Among other benefits, such an approach would allow banks to do business with marijuana businesses without fear of federal prosecution — as things currently stand, many marijuana businesses operate on a cash-only basis. And paradoxically, formalizing the federal government’s stance on state-level sales could actually strengthen the Department of Justice’s hand when it comes to enforcement. “If you formalize this policy,” Brookings’ Hudak says, “it empowers the federal government to take a hands-on approach.” It’s easier for authorities to identify and penalize bad actors if they have crystal-clear guidelines regarding regulation.

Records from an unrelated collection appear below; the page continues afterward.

(* ===== verification/Dashboard.v ===== *)
(** * Dashboard: the [else] branch of the click handler (app.py 430-757)

    After a successful fetch the script scores the bundle, asks the
    model, computes the recommendations and renders the dashboard: the
    metric row, four tabs (overview, repository deep dive,
    recommendations, interview preparation), the key takeaways and the
    export button.  Streamlit runs every tab's body, in order, in the same
    run.  [dashboard] follows the code statement by statement in the
    [Script] monad; each [st.*] call that shows data is an output.

    The AI result is whatever [json.loads] returned ([Json]); the code
    reads it with [d[k]], [k in d], [d[:3]], iteration and [.items()],
    modelled with Python's semantics on each kind of JSON value
    ([json_getitem], [json_contains], [json_slice3], [json_iter],
    [json_items]).  A decoded object is a [dict]: for a repeated key the
    last value wins at the position of the first ([py_dict]).  Slicing a
    [dict] is the [TypeError] of Python 3.11.

    The activity timeline sorts its rows with [DataFrame.sort_values(...,
    ascending=False)]: pandas reverses the rows, sorts them ascending with
    numpy's quicksort (an insertion sort below 16 elements, hence stable)
    and reverses the result, so rows with equal dates keep their order.
    [sort_desc] is that stable descending sort. *)

From Stdlib Require Import ZArith QArith String List Bool Lia Sorting.Permutation Sorting.Sorted.
From S2P Require Import Prelude Codec Repo Timestamp Scoring Portfolio Recommend Fetcher AIAdapter Script.
Import ListNotations.
Local Open Scope string_scope.
Local Open Scope script_scope.

(** The environment of a run: the GitHub API and the decoder of the
    fetcher, the clock, the two keys, the animation asset's response and
    the Gemini SDK of the adapter. *)
Record Env := {
  env_github : GitHub;
  env_b64decode : string -> result string;
  env_now : DateTime;
  env_github_token : option string;
  env_lottie : result (Response Json);
  env_gemini_key : option string;
  env_configure : result unit;
  env_listing : Listing;
  env_set_order : list string -> list string;
  env_new_model : string -> result unit;
  env_generate_content : string -> string -> result string;
  env_json_loads : string -> result Json
}.

(** ** Python on decoded JSON values *)

(** [d[k] = v] on a dict kept in insertion order. *)
Fixpoint dict_set (d : list (string * Json)) (k : string) (v : Json) : list (string * Json) :=
  match d with
  | [] => [(k, v)]
  | (k', v') :: d' => if String.eqb k k' then (k, v) :: d' else (k', v') :: dict_set d' k v
  end.

(** The dict [json.loads] builds from the pairs of an object. *)
Definition py_dict (kvs : list (string * Json)) : list (string * Json) :=
  fold_left (fun d kv => dict_set d (fst kv) (snd kv)) kvs [].

(** [v[k]] *)
Definition json_getitem (j : Json) (k : string) : result Json :=
  match j with
  | JObj kvs => py_getitem (py_dict kvs) k
  | JArr _ => Raise (TypeError "list indices must be integers or slices, not str")
  | JStr _ => Raise (TypeError "string indices must be integers, not 'str'")
  | _ => Raise (TypeError "object is not subscriptable")
  end.

(** [v[:3]] *)
Definition json_slice3 (j : Json) : result Json :=
  match j with
  | JArr xs => Ok (JArr (firstn 3 xs))
  | JStr s => Ok (JStr (take_cp 3 s))
  | JObj _ => Raise (TypeError "unhashable type: 'slice'")
  | _ => Raise (TypeError "object is not subscriptable")
  end.
Lemma when_truthy_drop_falsy {A B} (t : A -> bool) (v : option A)
    (k : A -> B) (o : B) :
  when_truthy t v k o =
  match Spec.drop_falsy t v with Some a => k a | None => o end.
Proof.
  unfold Spec.drop_falsy, when_truthy. destruct v as [a|]; [|reflexivity].
  now destruct (t a).
Qed.

Lemma obj_set_fresh {V} (o : list (string * V)) k v :
  obj_get o k = None -> obj_set o k v = o ++ [(k, v)].
Proof.
  induction o as [|[k' v'] o IH]; cbn [obj_get obj_set]; [reflexivity|].
  destruct (String.eqb k' k); [discriminate|].
  intros H. now rewrite IH.
Qed.

Lemma obj_get_app {V} (o1 o2 : list (string * V)) k :
  obj_get (o1 ++ o2) k =
  match obj_get o1 k with Some v => Some v | None => obj_get o2 k end.
Proof.
  induction o1 as [|[k' v'] o1 IH]; cbn [obj_get app]; [reflexivity|].
  now destruct (String.eqb k' k).
Qed.

Lemma obj_get_provided {A} (t : A -> bool) f k (v : option A) k' :
  obj_get (Spec.provided t f k v) k' =
  if String.eqb k k' then f <$> Spec.drop_falsy t v else None.
Proof.
  unfold Spec.provided, Spec.drop_falsy, when_truthy.
  destruct v as [a|]; [destruct (t a)|]; cbn [obj_get];
    destruct (String.eqb k k'); reflexivity.
Qed.

Lemma set_if_fresh {A} (t : A -> bool) f k (v : option A) o :
  obj_get o k = None -> IndexTs.set_if t f k v o = o ++ Spec.provided t f k v.
Proof.
  intros Hfresh. unfold IndexTs.set_if, Spec.provided, when_truthy.
  destruct v as [a|]; [destruct (t a)|];
    rewrite ?app_nil_r; auto using obj_set_fresh.
Qed.

(** A key that was not assigned yet. *)
Ltac fresh_key :=
  repeat first [ rewrite obj_get_app
               | rewrite obj_get_provided
               | progress cbn [obj_get String.eqb Ascii.eqb Bool.eqb] ];
  reflexivity.

Lemma songData_shape id title chordsText isPublic bpm key voice tags
    spotifyUrl youtubeUrl userId :
  IndexTs.songData id title chordsText isPublic bpm key voice tags
    spotifyUrl youtubeUrl userId =
  [ ("title", JStr title);
    ("chords-text", JStr chordsText);
    ("public", JBool isPublic);
    ("details", JObj (Spec.provided truthy_number JNum "bpm" bpm
                      ++ Spec.provided truthy_string JStr "key" key
                      ++ Spec.provided truthy_string JStr "voice" voice));
    ("tags", JArr (map JStr (default [] tags))) ]
  ++ Spec.provided truthy_string JStr "id" id
  ++ Spec.provided truthy_string JStr "spotifyUrl" spotifyUrl
  ++ Spec.provided truthy_string JStr "youtubeUrl" youtubeUrl
  ++ Spec.provided truthy_string JStr "user_id" userId.
Proof.
  unfold IndexTs.songData.
  replace (match tags with Some t => t | None => [] end) with (default [] tags)
    by now destruct tags.
  cbv zeta.
  rewrite (set_if_fresh _ _ "id") by reflexivity.
  unfold IndexTs.set_details_if.
  cbn [obj_get obj_set app String.eqb Ascii.eqb Bool.eqb].
  rewrite (set_if_fresh _ _ "bpm") by reflexivity.
  cbn [obj_get obj_set app String.eqb Ascii.eqb Bool.eqb].
  rewrite (set_if_fresh _ _ "key") by fresh_key.
  cbn [obj_get obj_set app String.eqb Ascii.eqb Bool.eqb].
  rewrite (set_if_fresh _ _ "voice") by fresh_key.
  rewrite (set_if_fresh _ _ "spotifyUrl") by fresh_key.
  rewrite (set_if_fresh _ _ "youtubeUrl") by fresh_key.
  rewrite (set_if_fresh _ _ "user_id") by fresh_key.
  cbn [app]. rewrite <- !app_assoc. reflexivity.
Qed.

The fact that Congress is using its budgetary authority over the District to override the will of the voters of the District of Columbia barely a month after they had spoken in the election makes it unlikely, of course, that Congress in either in its present form or in the form that will exist when the 114th Congress takes office on January 3rd would be willing to enact the kind of permanent waiver that Ingraham is talking about here. Additionally, while polling indicates strong support for the idea that states, and presumably the District, ought to be granted autonomy on this issue by the Federal Government to legalize marijuana, it is unlikely that any Member of Congress will pay much of a political price for supporting a measure like this. In the end, this is rather obviously a low priority issue for most voters to the point where it is unlikely that how a Congressman or Senator voter on the matter would impact how they act on Election Day. Additionally, when it comes to a measure such as this which is tucked away deep in the text of an Omnibus bill that exceeds 1,600 pages in length, it simply isn’t the case that any member has the opportunity to vote “No” on the question of whether or not Congress should get involved in this matter at all. A measure like this is simply something that has been inserted into the bill by some member of one of the relevant committees, it was not voted on specifically at the committee level and it will not be voted on as a specific amendment to the final bill. Like so many other thing in such a massive bill, it will pass if the entire bill passes or fail if the bill fails. Since there are few, if any, members of either chamber who will vote against a bill because of one provision like this, there’s very little risk to any member in voting in favor of it. In fact, since voting against bill means voting to shut the government down, there’s almost no reason for any member to stage a fight over such a small provision of the bill. That’s what the proponents of measures like this are counting on when they sneak measures like this into last minute “emergency” Omnibus bills. In short, notwithstanding the polls there’s little risk that anyone who votes for this will pay a political price for it.
Perhaps the District will have luck in the Courts on this issue, but it doesn’t look good. Procedurally, the victory of the initiative doesn’t appear to be enough to bring the law into effect. Instead, the City Council would ordinarily be required to pass enabling legislation that puts the new law in effect and sets up a regulatory and taxation scheme before the law is considered “enacted.” This, for example, is what happened when District residents approved other measures like medical marijuana so, I’m not sure that the “enact” argument is one that will succeed in Court. The best hope would be for some hope for a change of heart in Congress, but that doesn’t seem likely at this point. If nothing else, though, a move like this strikes me as a very good argument for the idea that Washington, D.C. ought to have far more autonomy to enact its own laws than it has right now. There simply isn’t any rational reason why Congress should have veto power over the will of nearly three-quarters of the voters in the District who voted to approve this initiative.